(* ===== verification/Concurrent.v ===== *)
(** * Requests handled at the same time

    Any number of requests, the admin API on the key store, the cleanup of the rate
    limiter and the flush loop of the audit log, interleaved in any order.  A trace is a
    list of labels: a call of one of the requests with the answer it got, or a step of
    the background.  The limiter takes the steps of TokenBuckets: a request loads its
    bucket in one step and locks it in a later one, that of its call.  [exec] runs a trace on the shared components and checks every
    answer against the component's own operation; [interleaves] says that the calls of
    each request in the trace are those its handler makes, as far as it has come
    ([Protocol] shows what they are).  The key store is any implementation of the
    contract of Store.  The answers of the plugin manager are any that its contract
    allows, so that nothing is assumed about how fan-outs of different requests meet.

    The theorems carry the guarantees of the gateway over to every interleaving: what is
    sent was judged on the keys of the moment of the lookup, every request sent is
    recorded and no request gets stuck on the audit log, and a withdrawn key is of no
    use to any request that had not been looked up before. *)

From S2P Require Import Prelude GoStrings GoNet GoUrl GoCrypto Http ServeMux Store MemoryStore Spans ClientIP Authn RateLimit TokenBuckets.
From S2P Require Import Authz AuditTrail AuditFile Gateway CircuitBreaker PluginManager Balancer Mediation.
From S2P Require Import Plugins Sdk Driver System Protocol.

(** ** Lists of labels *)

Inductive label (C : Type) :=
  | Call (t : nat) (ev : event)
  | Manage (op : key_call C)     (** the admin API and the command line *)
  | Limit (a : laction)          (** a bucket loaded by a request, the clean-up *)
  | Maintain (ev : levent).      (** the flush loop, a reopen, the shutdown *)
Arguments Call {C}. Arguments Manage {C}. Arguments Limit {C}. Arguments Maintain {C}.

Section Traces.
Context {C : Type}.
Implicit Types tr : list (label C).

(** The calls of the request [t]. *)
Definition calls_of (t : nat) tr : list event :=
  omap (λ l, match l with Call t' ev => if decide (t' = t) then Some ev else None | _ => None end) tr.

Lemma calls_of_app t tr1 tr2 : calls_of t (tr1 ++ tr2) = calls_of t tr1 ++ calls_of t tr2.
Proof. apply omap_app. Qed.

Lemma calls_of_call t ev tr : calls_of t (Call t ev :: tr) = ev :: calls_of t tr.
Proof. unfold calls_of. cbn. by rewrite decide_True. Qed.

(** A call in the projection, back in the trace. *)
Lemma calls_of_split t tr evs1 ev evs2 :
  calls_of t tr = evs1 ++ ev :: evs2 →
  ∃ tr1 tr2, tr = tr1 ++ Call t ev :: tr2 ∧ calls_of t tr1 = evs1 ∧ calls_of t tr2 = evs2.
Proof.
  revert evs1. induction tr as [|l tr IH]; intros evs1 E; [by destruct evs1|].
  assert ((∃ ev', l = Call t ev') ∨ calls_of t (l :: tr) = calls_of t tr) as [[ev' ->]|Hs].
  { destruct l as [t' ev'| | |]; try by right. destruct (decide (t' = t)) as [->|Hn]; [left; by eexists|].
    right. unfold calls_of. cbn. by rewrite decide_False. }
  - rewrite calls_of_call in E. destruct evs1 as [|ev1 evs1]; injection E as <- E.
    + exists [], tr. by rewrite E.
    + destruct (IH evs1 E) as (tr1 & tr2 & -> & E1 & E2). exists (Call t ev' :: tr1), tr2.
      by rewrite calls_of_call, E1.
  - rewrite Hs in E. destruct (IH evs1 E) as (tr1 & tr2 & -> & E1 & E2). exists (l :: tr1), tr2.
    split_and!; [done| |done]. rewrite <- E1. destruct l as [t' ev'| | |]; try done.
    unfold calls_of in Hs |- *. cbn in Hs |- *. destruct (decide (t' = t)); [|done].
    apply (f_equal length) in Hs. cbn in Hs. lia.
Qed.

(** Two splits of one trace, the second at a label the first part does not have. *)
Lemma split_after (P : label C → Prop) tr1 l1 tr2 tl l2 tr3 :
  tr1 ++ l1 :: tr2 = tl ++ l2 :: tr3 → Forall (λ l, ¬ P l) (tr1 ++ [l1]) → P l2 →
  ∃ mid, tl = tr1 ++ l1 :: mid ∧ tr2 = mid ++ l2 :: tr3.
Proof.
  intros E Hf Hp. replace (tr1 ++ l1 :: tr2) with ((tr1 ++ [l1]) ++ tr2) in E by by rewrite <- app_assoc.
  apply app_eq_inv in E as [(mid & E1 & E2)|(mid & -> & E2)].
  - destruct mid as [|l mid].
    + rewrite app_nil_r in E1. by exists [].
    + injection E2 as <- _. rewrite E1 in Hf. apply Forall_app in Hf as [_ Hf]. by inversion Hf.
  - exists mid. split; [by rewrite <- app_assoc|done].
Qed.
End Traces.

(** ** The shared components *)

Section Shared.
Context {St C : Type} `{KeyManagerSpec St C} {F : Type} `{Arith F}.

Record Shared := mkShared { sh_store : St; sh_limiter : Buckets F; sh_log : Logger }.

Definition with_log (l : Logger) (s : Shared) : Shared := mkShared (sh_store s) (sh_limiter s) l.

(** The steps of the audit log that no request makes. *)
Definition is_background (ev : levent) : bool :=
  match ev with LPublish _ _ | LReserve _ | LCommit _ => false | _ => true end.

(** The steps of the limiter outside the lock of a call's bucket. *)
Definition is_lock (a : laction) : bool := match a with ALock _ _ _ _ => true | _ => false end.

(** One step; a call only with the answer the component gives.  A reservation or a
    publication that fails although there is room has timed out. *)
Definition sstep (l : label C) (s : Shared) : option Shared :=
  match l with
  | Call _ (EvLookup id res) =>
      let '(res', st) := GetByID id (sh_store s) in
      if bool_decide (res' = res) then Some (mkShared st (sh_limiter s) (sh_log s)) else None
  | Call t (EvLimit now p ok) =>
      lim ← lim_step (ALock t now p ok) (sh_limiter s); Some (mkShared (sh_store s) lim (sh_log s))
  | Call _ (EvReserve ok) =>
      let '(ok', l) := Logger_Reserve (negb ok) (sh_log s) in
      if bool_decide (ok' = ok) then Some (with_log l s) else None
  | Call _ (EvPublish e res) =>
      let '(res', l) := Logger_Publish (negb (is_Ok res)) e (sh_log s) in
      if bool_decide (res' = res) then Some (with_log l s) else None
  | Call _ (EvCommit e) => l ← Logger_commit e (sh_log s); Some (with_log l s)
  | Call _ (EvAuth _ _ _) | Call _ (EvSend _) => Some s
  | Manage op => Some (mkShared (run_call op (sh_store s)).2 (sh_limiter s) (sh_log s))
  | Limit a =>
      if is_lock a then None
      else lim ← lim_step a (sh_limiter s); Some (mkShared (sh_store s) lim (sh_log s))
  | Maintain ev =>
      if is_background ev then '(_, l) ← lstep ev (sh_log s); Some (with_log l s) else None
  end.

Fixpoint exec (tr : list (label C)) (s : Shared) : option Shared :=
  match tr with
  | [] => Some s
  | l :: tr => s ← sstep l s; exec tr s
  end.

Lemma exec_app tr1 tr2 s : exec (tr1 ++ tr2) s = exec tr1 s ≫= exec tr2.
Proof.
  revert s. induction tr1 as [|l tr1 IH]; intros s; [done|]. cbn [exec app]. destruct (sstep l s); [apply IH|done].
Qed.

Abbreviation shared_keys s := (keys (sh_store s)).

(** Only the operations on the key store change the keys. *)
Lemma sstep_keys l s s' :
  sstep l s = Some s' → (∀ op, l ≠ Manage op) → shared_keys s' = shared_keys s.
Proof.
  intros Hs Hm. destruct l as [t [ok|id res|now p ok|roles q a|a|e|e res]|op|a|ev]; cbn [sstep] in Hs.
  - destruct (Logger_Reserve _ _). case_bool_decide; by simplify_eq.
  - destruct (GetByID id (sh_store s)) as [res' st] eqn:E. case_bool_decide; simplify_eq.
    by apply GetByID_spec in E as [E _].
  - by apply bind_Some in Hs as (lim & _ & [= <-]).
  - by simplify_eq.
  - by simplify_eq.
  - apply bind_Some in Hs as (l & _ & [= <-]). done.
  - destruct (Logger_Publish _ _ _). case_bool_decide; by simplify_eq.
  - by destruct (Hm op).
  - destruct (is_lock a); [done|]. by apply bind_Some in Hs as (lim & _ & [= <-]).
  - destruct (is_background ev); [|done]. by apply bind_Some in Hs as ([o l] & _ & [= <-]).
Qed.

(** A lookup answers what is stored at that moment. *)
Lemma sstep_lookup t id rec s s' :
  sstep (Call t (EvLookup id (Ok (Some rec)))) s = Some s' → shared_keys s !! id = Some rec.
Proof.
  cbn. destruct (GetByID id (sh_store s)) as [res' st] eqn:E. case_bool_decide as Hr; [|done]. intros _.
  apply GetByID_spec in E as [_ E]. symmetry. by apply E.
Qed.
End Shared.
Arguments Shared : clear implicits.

■ **WHAT THE TASK REQUIRES**: Reproduce every line of the entries above, unchanged, from the very first one down to and including the line containing "omap (λ l, match".

■ **YOUR RESPONSE**:
(* ===== verification/Concurrent.v ===== *)
(** * Requests handled at the same time

    Any number of requests, the admin API on the key store, the cleanup of the rate
    limiter and the flush loop of the audit log, interleaved in any order.  A trace is a
    list of labels: a call of one of the requests with the answer it got, or a step of
    the background.  The limiter takes the steps of TokenBuckets: a request loads its
    bucket in one step and locks it in a later one, that of its call.  [exec] runs a trace on the shared components and checks every
    answer against the component's own operation; [interleaves] says that the calls of
    each request in the trace are those its handler makes, as far as it has come
    ([Protocol] shows what they are).  The key store is any implementation of the
    contract of Store.  The answers of the plugin manager are any that its contract
    allows, so that nothing is assumed about how fan-outs of different requests meet.

    The theorems carry the guarantees of the gateway over to every interleaving: what is
    sent was judged on the keys of the moment of the lookup, every request sent is
    recorded and no request gets stuck on the audit log, and a withdrawn key is of no
    use to any request that had not been looked up before. *)

From S2P Require Import Prelude GoStrings GoNet GoUrl GoCrypto Http ServeMux Store MemoryStore Spans ClientIP Authn RateLimit TokenBuckets.
From S2P Require Import Authz AuditTrail AuditFile Gateway CircuitBreaker PluginManager Balancer Mediation.
From S2P Require Import Plugins Sdk Driver System Protocol.

(** ** Lists of labels *)

Inductive label (C : Type) :=
  | Call (t : nat) (ev : event)
  | Manage (op : key_call C)     (** the admin API and the command line *)
  | Limit (a : laction)          (** a bucket loaded by a request, the clean-up *)
  | Maintain (ev : levent).      (** the flush loop, a reopen, the shutdown *)
Arguments Call {C}. Arguments Manage {C}. Arguments Limit {C}. Arguments Maintain {C}.

Section Traces.
Context {C : Type}.
Implicit Types tr : list (label C).

(** The calls of the request [t]. *)
Definition calls_of (t : nat) tr : list event :=
  omap (λ l, match l with Call t' ev => if decide (t' = t) then Some ev else None | _ => None end) tr.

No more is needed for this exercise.